I’m working on a demonstration of a Dafny proof that an operation takes constant time, or at least a fairly constant number of machine cycles. It’s the kind of thing you need when you’re trying to prevent side-channel-attacks. Here’s what I have so far:
method IndexOf( s: seq<int>, value: int) returns (index: int)
// Answers the index of value in s:
requires value in s
ensures 0 <= index < |s|
ensures s[index] == value
ensures value !in s[0..index]
{
ghost var numIterations := 0;
ghost var numFirstBranch := 0;
var result := -1;
for i := 0 to |s|
invariant result == -1 ==> value !in s[0..i]
invariant result < |s|
invariant result >= 0 ==> value !in s[0..result]
invariant result >= 0 ==> s[result] == value
invariant numIterations == i
invariant result != -1 ==> numFirstBranch==1
invariant result == -1 ==> numFirstBranch==0
{ numIterations := numIterations + 1;
if (s[i] == value) && (result == -1)
{ numFirstBranch := numFirstBranch + 1;
result := i;
}
}
assert numIterations == |s|;
assert numFirstBranch == 1;
return result;
}
Sorry about the huge number of loop invariants – they’re all necessary.

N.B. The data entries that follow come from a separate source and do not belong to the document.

Lemma inode_iter_first_witness :
  exists r calls', evfs_inode_iter 1 (World fs0 [] []) = Ret r (World fs0 [] calls').
Proof.
  destruct (inode_iter_first 1 fs0 [] []) as (r & calls' & Hr & _); [reflexivity|lia|vm_compute; reflexivity|].
  exists r, calls'. exact Hr.
Defined.

Lemma inode_read_exact_witness :
  exists ret o calls', evfs_inode_read 7 3 (World fs0 [] []) = Ret (ret, o) (World fs0 [] calls').
Proof.
  destruct (inode_read_exact 7 3 fs0 [] []) as (ret & o & calls' & Hr & _); [reflexivity|].
  exists ret, o, calls'. exact Hr.
Defined.

(** ** The tracker *)

Definition tracker0 : evfs_bm_tracker := Tracker [None; Some (Bitmap 5)] 2.

Lemma tracker0_ok : tracker_wf tracker0.
Proof. split; [done|]. repeat constructor; by vm_compute. Qed.

Lemma tracker_refines_set_witness :
  exists w', run_tracker [(TrkTestSet, 3); (TrkTestClear, 64); (TrkClear, 3)]
               (World (Some tracker0) [] []) = Ret [0; 1; 0] w'.
Proof.
  destruct (tracker_refines_set [(TrkTestSet, 3); (TrkTestClear, 64); (TrkClear, 3)] tracker0 [] [])
    as (w' & Hr & _); [apply tracker0_ok|intros ?; done|reflexivity| |].
  - repeat constructor; simpl; try change (capacity tracker0) with 128; lia.
  - exists w'. exact Hr.
Defined.

Lemma tracker_init_spec_witness :
  exists t calls', @evfs_bm_tracker_init (env_with "" 0) 100 (World None [] []) =
    Ret 0 (World (Some t) [] calls') /\ tracker_wf t.
Proof.
  destruct (@tracker_init_spec (env_with "" 0) 100 [] [] None) as (t & calls' & Hr & Hwf & _);
    [lia|reflexivity|].
  exists t, calls'. auto.
Defined.

Lemma bit_wrapper_oom_oops_witness :
  @evfs_bit_wrapper (env_ptr_with "kzalloc" PtrNull) (EBO_BOOL test_and_set_bit) 3
    (World (Some tracker0) [] []) = Oops.
Proof.
  apply (@bit_wrapper_oom_oops (env_ptr_with "kzalloc" PtrNull));
    [apply tracker0_ok|vm_compute; split; [intros [=]|reflexivity]|intros ?; reflexivity|reflexivity
    |intros [=]].
Defined.

Lemma tracker_misses_last_inode_witness :
  evfs_bit_wrapper (EBO_BOOL test_and_set_bit) 128 (World (Some tracker0) [] []) =
    Ret (- EINVAL) (World (Some tracker0) [] []).
Proof.
  apply (tracker_misses_last_inode (EBO_BOOL test_and_set_bit) 128 tracker0 [] []);
    [lia|reflexivity|reflexivity].
Defined.

(** ** On-disk structures *)

Lemma group_desc_accessors_witness :
  gd_read sbi0 FFreeInodes (gd_write sbi0 FFreeInodes gd0 9) = 9 /\ gd_wf sbi0 (gd_write sbi0 FFreeInodes gd0 9).
Proof.
  destruct (group_desc_accessors sbi0 FFreeInodes FFreeInodes gd0 9 gd0_wf) as (Hr & _ & Hw).
  split; [rewrite Hr; vm_compute; reflexivity|exact Hw].
Defined.

Lemma group_desc_csum_set_verify_witness :
  ext4_group_desc_csum_verify sbi_csum es0 0 (ext4_group_desc_csum_set sbi_csum es0 0 gd0) = true.
Proof. apply (group_desc_csum_set_verify sbi_csum es0 0 gd0). exact gd0_wf. Defined.

Lemma superblock_csum_set_verify_witness :
  ext4_superblock_csum_verify sbi0 (ext4_superblock_csum_set sbi0 es0) = true.
Proof. apply (superblock_csum_set_verify sbi0 es0). exact es0_wf. Defined.

(** ** Extents *)

(** A leaf with two neighbours that can be merged, and a third. *)
Definition leaf0 : node :=
  Node 0xf30a 3 4 0 0 [Ext 0 10 100; Ext 10 5 110; Ext 20 4 300; Ext 0 0 0] [].

Lemma leaf0_wf : node_wf leaf0.
Proof. unfold node_wf; simpl; lia. Qed.
Lemma leaf0_ok : leaf_ok 0 (entries leaf0).
Proof. simpl. unfold ext_ok, ext_end, ext4_ext_get_actual_len, ext4_ext_pblock. simpl. lia. Qed.

Lemma merge_preserves_mapping_witness :
  (forall b, mapping (entries (try_to_merge_leaf leaf0 1)) b = mapping (entries leaf0) b) /\
  leaf_ok 0 (entries leaf0).
Proof.
  split; [|exact leaf0_ok].
  apply (merge_preserves_mapping leaf0 1 0 leaf0_wf leaf0_ok). simpl. lia.
Defined.

Lemma binsearch_is_linear_scan_witness :
  ext4_ext_binsearch leaf0 12 =
    Some (check_binsearch (fun m => ee_block (slot leaf0 m)) 12 (eh_entries leaf0)).
Proof. apply (binsearch_is_linear_scan leaf0 0 12 leaf0_wf leaf0_ok). simpl. lia. Defined.

Lemma binsearch_finds_mapping_witness :
  exists p, ext4_ext_binsearch leaf0 12 = Some p /\ 0 <= p < 3.
Proof.
  destruct (binsearch_finds_mapping leaf0 0 12 leaf0_wf leaf0_ok) as (p & Hp & Hr & _); [simpl; lia|].
  exists p. auto.
Defined.

Lemma valid_entries_iff_witness :
  ext4_valid_extent_entries (fun _ _ => true) 0 leaf0 0 0 = true <->
  leaf_ok 0 (entries leaf0) /\ Forall (fun e => true = true) (entries leaf0).
Proof.
  apply (valid_entries_iff (fun _ _ => true) leaf0 leaf0_wf).
  repeat constructor; simpl; unfold in_u; simpl; lia.
Defined.

Lemma find_extent_total_witness :
  exists r w', ext4_find_extent 3 None 0 (World xtree0 [] []) = Ret r w'.
Proof.
  destruct (find_extent_total 3 None 0 [] (World xtree0 [] [])) as (r & w' & Hr & _); [reflexivity|].
  exists r, w'. exact Hr.
Defined.

Lemma root0_wf : node_wf root0.
Proof. unfold node_wf; simpl; lia. Qed.

Lemma grow_indepth_preserves_map_witness :
  exists err w', ext4_ext_grow_indepth 0 (World xtree0 [] []) = Ret err w' /\
    (forall block, tree_map (w_st w') block = tree_map xtree0 block).
Proof.
  destruct (grow_indepth_preserves_map 0 (World xtree0 [] [])) as (err & w' & Hr & _ & Hm & _).
  - exact root0_wf.
  - simpl. lia.
  - unfold ext_depth. simpl. lia.
  - intros h args z Hz. simpl in Hz. subst z. split; [lia|]. intros _. split; [lia|].
    intros i block Hi. assert (i = 0%nat) as -> by (unfold ext_depth in Hi; simpl in Hi; lia). done.
  - constructor.
  - exists err, w'. auto.
Defined.

Definition path0 : path := [Path 0 0 1 (Some 0) None InRoot None; Path 0 0 0 None None InRoot None].

Lemma journal_ok0 : journal_ok.
Proof. intros h a. done. Qed.

Lemma root0_ok : leaf_ok 0 (entries root0).
Proof. simpl. unfold ext_ok, ext_end, ext4_ext_get_actual_len, ext4_ext_pblock. simpl. lia. Qed.

Lemma force_split_preserves_map_witness :
  exists p' w', ext4_force_split_extent_at path0 4 false (World xtree0 [] []) = Ret (0, PSame p') w'.
Proof.
  destruct (force_split_preserves_map path0 0 4 false (World xtree0 [] [])) as (p' & w' & Hr & _);
    [exact journal_ok0|reflexivity|unfold ext_depth; simpl; lia|reflexivity|exact root0_wf|exact root0_ok
    |simpl; lia|simpl; lia|unfold ext_end, ext4_ext_get_actual_len; simpl; lia
    |unfold ext4_ext_get_actual_len; vm_compute; intros [=]|].
  exists p', w'. exact Hr.
Defined.

Lemma xtree0_flat : flat xtree0.
Proof. split; [reflexivity|exact root0_wf|exact root0_ok]. Qed.

Lemma in_extent0 : in_extent xtree0 (EExt 2 500 3) (Ext 0 10 100).
Proof.
  split; simpl; unfold ext_end, ext4_ext_get_actual_len, ext4_ext_pblock; simpl; try lia.
  - by left.
  - vm_compute. intros [=].
Qed.

Lemma extent_map_moves_range_witness :
  exists t' calls', evfs_extent_map (EExt 2 500 3) (World xtree0 [] []) =
    Ret (0, EExt 2 102 3, zero_ext) (World t' [] calls') /\ flat t'.
Proof.
  destruct (extent_map_moves_range (EExt 2 500 3) xtree0 (Ext 0 10 100) [] [])
    as (t' & calls' & Hr & Hf & _);
    [exact xtree0_flat|exact in_extent0|intros h a; reflexivity|exact journal_ok0|simpl; lia|simpl; lia|].
  exists t', calls'. auto.
Defined.

Lemma extent_map_lookup_error_oops_witness :
  @evfs_extent_map fmt0 (env_ptr_with "kcalloc" PtrNull) tree0 (EExt 2 500 3) (World xtree0 [] []) = Oops.
Proof.
  apply (@extent_map_lookup_error_oops fmt0 (env_ptr_with "kcalloc" PtrNull) tree0);
    [unfold ext_depth; simpl; lia|reflexivity].
Defined.

Definition xtree_hole : xtree := XTree leaf0 ∅ ∅.

Lemma extent_map_hole_overshoots_witness :
  exists calls', evfs_extent_map (EExt 17 500 2) (World xtree_hole [] []) =
    Ret (0, EExt 17 500 5, EExt 22 505 4294967293) (World xtree_hole [] calls').
Proof.
  destruct (extent_map_hole_overshoots (EExt 17 500 2) xtree_hole 1 [] []) as (_ & calls' & Hr);
    [split; [reflexivity|exact leaf0_wf|exact leaf0_ok]|intros h a; reflexivity|lia|simpl; lia
    |unfold ext_end, ext4_ext_get_actual_len; simpl; lia|].
  exists calls'. exact Hr.
Defined.

Lemma extent_move_correct_witness :
  exists ret exts' num s' calls',
    evfs_extent_move 3 0 (EExt 2 500 3) (replicate 3 zero_ext) (World fs0 [] []) =
      Ret (ret, exts', num) (World s' [] calls').
Proof.
  destruct (extent_move_correct 3 0 (EExt 2 500 3) (replicate 3 zero_ext) (Ext 0 10 100) fs0 [] [])
    as (ret & exts' & num & s' & calls' & Hr & _);
    [exact xtree0_flat|exact in_extent0|intros h a; reflexivity|exact journal_ok0|simpl; lia
    |change (i_tree (inode_of fs0 3)) with xtree0; simpl; lia|reflexivity|reflexivity|].
  exists ret, exts', num, s', calls'. exact Hr.
Defined.

Lemma extent_read_overreads_witness :
  evfs_extent_read 3 2 (replicate 2 zero_ext) (World fs0 [] []) = Oops.
Proof.
  apply (extent_read_overreads 3 2 fs0 [] []);
    [exact xtree0_flat|reflexivity|reflexivity|intros h a; reflexivity|intros h a; reflexivity|lia
    |reflexivity].
Defined.

(** ** Directories *)

Definition d0 : dirctx := dctx fs0 2.

Lemma entry_bytes b off i r t nm : bytes_ok b -> bytes_ok (entry b off i r t nm).
Proof. intros. unfold entry. eauto 10 with evfs. Qed.

Lemma block0_bytes : bytes_ok block0.
Proof. apply entry_bytes, entry_bytes, Forall_replicate. lia. Qed.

But this does satisfies the timing constraints – for a given length of sequence s, the number of executions of each different path is constant.

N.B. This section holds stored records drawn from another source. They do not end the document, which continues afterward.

(* ===== verification/WitnessSuper.v ===== *)
(** * Error reports on a concrete file system

    The file system of WitnessMount.v after its mount; the theorems on error reports applied
    to it, and runs that show the super block that reaches the device. *)

From stdpp Require Import prelude list gmap strings.
From Stdlib Require Import ZArith Lia.
From S2P Require Import Prelude Kernel Bytes Layout Mount MountOpts MountSuper SuperState SuperSpec SuperReport.
From S2P Require Import Witness WitnessMount.

Local Open Scope string_scope.
Local Open Scope Z_scope.

(** ** The outside *)

(** A writable device that takes every write, or none; the clock goes on with every call. *)
Definition env_super (fails : bool) : Env := {|
  env_int := fun h f a =>
    if String.eqb f "ktime_get_real_seconds" then 1700000000 + Z.of_nat (length h)
    else if String.eqb f "part_stat_read" then 2 * Z.of_nat (length h)
    else if String.eqb f "buffer_mapped" then 1
    else if String.eqb f "buffer_uptodate" then 1
    else if String.eqb f "buffer_write_io_error" then (if fails then 1 else 0)
    else 0;
  env_ptr := fun _ _ _ => PtrOk
|}.
Definition states0 : SystemStates := {| SYSTEM_HALT := 4; SYSTEM_POWER_OFF := 5; SYSTEM_RESTART := 6 |}.
#[local] Existing Instances csum0 states0.

Lemma env_super_ok fails : @outside_ok (env_super fails) true.
Proof.
  split.
  - intros h. change (0 < 1700000000 + Z.of_nat (length h)). lia.
  - done.
Qed.

(** ** The file system *)

Definition no_error : error_info := ErrorInfo 0 0 0 0 [] 0.
Definition with_journal (x : bool) (s : mount) : mount :=
  Mount (m_type s) (m_sb_block s) (m_daxdev s) (m_flags s) (m_iflags s) (m_bits s) (m_sbh s) (m_es s)
    (m_sbi s) (m_opt s) (m_opt2 s) (m_def_opt s) (m_def_opt2 s) (m_bdev_is_dax s) (m_par s)
    (m_encoding s) (m_ino s) (m_meta s) (m_hash s) (m_blockfile_groups s) (m_gdb s) x (m_quota s).
(** With errors=[opt]; [journal] says whether it has one. *)
Definition super_on (m : mount) (opt : Z) (journal : bool) : super :=
  Super (with_journal journal (set_m_opt opt m)) false 0 no_error no_error false (Some 50) (Some 5) 0 0
    [super0] None.
Definition super_of : Z -> bool -> super := super_on mounted0.
Definition super_cont : super := super_of EXT4_MOUNT_ERRORS_CONT true.

Lemma mounted0_es : es_wf (m_es mounted0).
Proof. split; [vm_compute; reflexivity|apply (bool_decide_unpack _); vm_compute; reflexivity]. Qed.
Lemma super_on_ok m opt journal : es_wf (m_es m) -> errors_ok (super_on m opt journal).
Proof. intros Hes. split; [exact Hes|cbn; lia..|]. intros Ht. by destruct Ht. Qed.
Lemma super_of_ok opt journal : errors_ok (super_of opt journal).
Proof. apply super_on_ok, mounted0_es. Qed.
Lemma super_cont_goes_on : goes_on super_cont.
Proof. split; [apply super_of_ok|vm_compute; reflexivity..]. Qed.

Definition func0 : list Z := [101; 120; 116; 52].
Definition events0 : list sb_event :=
  [EvReport 12 0 func0 100 EFSCORRUPTED; EvWrite; EvReport 13 77 func0 200 EIO; EvReport 14 0 func0 300 0; EvWork].

(** ** The theorems at work *)

Lemma error_history_kept_witness :
  @outside_ok (env_super true) true /\ goes_on super_cont /\
  wp (@run_events (env_super true) csum0 states0 events0) (fun r w' =>
    r = Some tt /\ w_held w' = [] /\ goes_on (w_st w') /\ p_rdonly (w_st w') = p_rdonly super_cont /\
    exists entries, Forall2 entry_for events0 entries /\ log_of (w_st w') = add_entries (log_of super_cont) entries)
    (World super_cont [] []).
Proof.
  split; [exact (env_super_ok true)|]. split; [exact super_cont_goes_on|].
  apply (@error_history_kept (env_super true) csum0 states0 events0 super_cont [] []).
  - exact (env_super_ok true).
  - exact super_cont_goes_on.
  - split; reflexivity.
  - reflexivity.
Defined.

Lemma handle_error_correct_witness :
  wp (@ext4_handle_error (env_super false) csum0 states0 false EIO 12 0 func0 100) (fun r w' =>
    w_held w' = [] /\
    handled true false (error_now EIO 12 0 func0 100) (super_of EXT4_MOUNT_ERRORS_RO false) r (w_st w'))
    (World (super_of EXT4_MOUNT_ERRORS_RO false) [] []).
Proof.
  apply (@handle_error_correct (env_super false) csum0 states0 true false EIO 12 0 func0 100
    (super_of EXT4_MOUNT_ERRORS_RO false) [] []).
  - exact (env_super_ok false).
  - apply super_of_ok.
  - reflexivity.
  - split; reflexivity.
Defined.

(** ** Runs *)

Definition end_of {A} (o : outcome super A) : option super := match o with Ret _ w => Some (w_st w) | _ => None end.
(** The count, the inodes and the codes of the two errors. *)
Definition errors_on (es : list Z) : Z * (Z * Z) * (Z * Z) :=
  (s_error_count es, (en_ino (entry_at first_error es), en_code (entry_at first_error es)),
   (en_ino (entry_at last_error es), en_code (entry_at last_error es))).

(** The device has the first error only; the journal has all of them. *)
Example history_runs :
  option_map (fun s => (errors_on <$> p_disk s, errors_on <$> p_logged s))
    (end_of (@run_events (env_super false) csum0 states0 events0 (World super_cont [] [])))
  = Some ([(1, (12, 5), (12, 5))], Some (3, (12, 5), (14, 5))).
Proof. vm_compute. reflexivity. Qed.

(** With errors=remount-ro the file system is read-only at once, and the device has the
    error, the flag and the counters. *)
Example report_makes_read_only :
  option_map (fun s => (p_rdonly s, p_shutdown s,
      (fun es => (errors_on es, Z.testbit (s_state es) 1, ext4_free_blocks_count es, s_free_inodes_count es)) <$> p_disk s))
    (end_of (@ext4_handle_error (env_super false) csum0 states0 false EIO 12 0 func0 100
               (World (super_of EXT4_MOUNT_ERRORS_RO false) [] [])))
  = Some (true, true, [((1, (12, 2), (12, 2)), true, 50, 5)]).
Proof. vm_compute. reflexivity. Qed.

(** A report after the shutdown does nothing. *)
Example report_after_shutdown :
  option_map (fun s => (p_add_error_count s, s_mount_state (p_sbi s)))
    (end_of (@__ext4_error_inode (env_super false) csum0 states0 12 func0 1 0 EIO (World (set_p_shutdown true super_cont) [] [])))
  = Some (0, s_mount_state (p_sbi super_cont)).
Proof. vm_compute. reflexivity. Qed.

Alas, though, that’s not correct, because the test (s[i] == value) && (result == -1)
actually involves two different execution paths, since the RHS will not be evaluated if the LHS is false.
The C programming solution, replacing && with &, doesn’t work – Dafny won’t accept & between two booleans (why???). Casting the booleans to integers isn’t allowed either.
I’m stuck. How can I test two expressions together without involving multiple execution paths?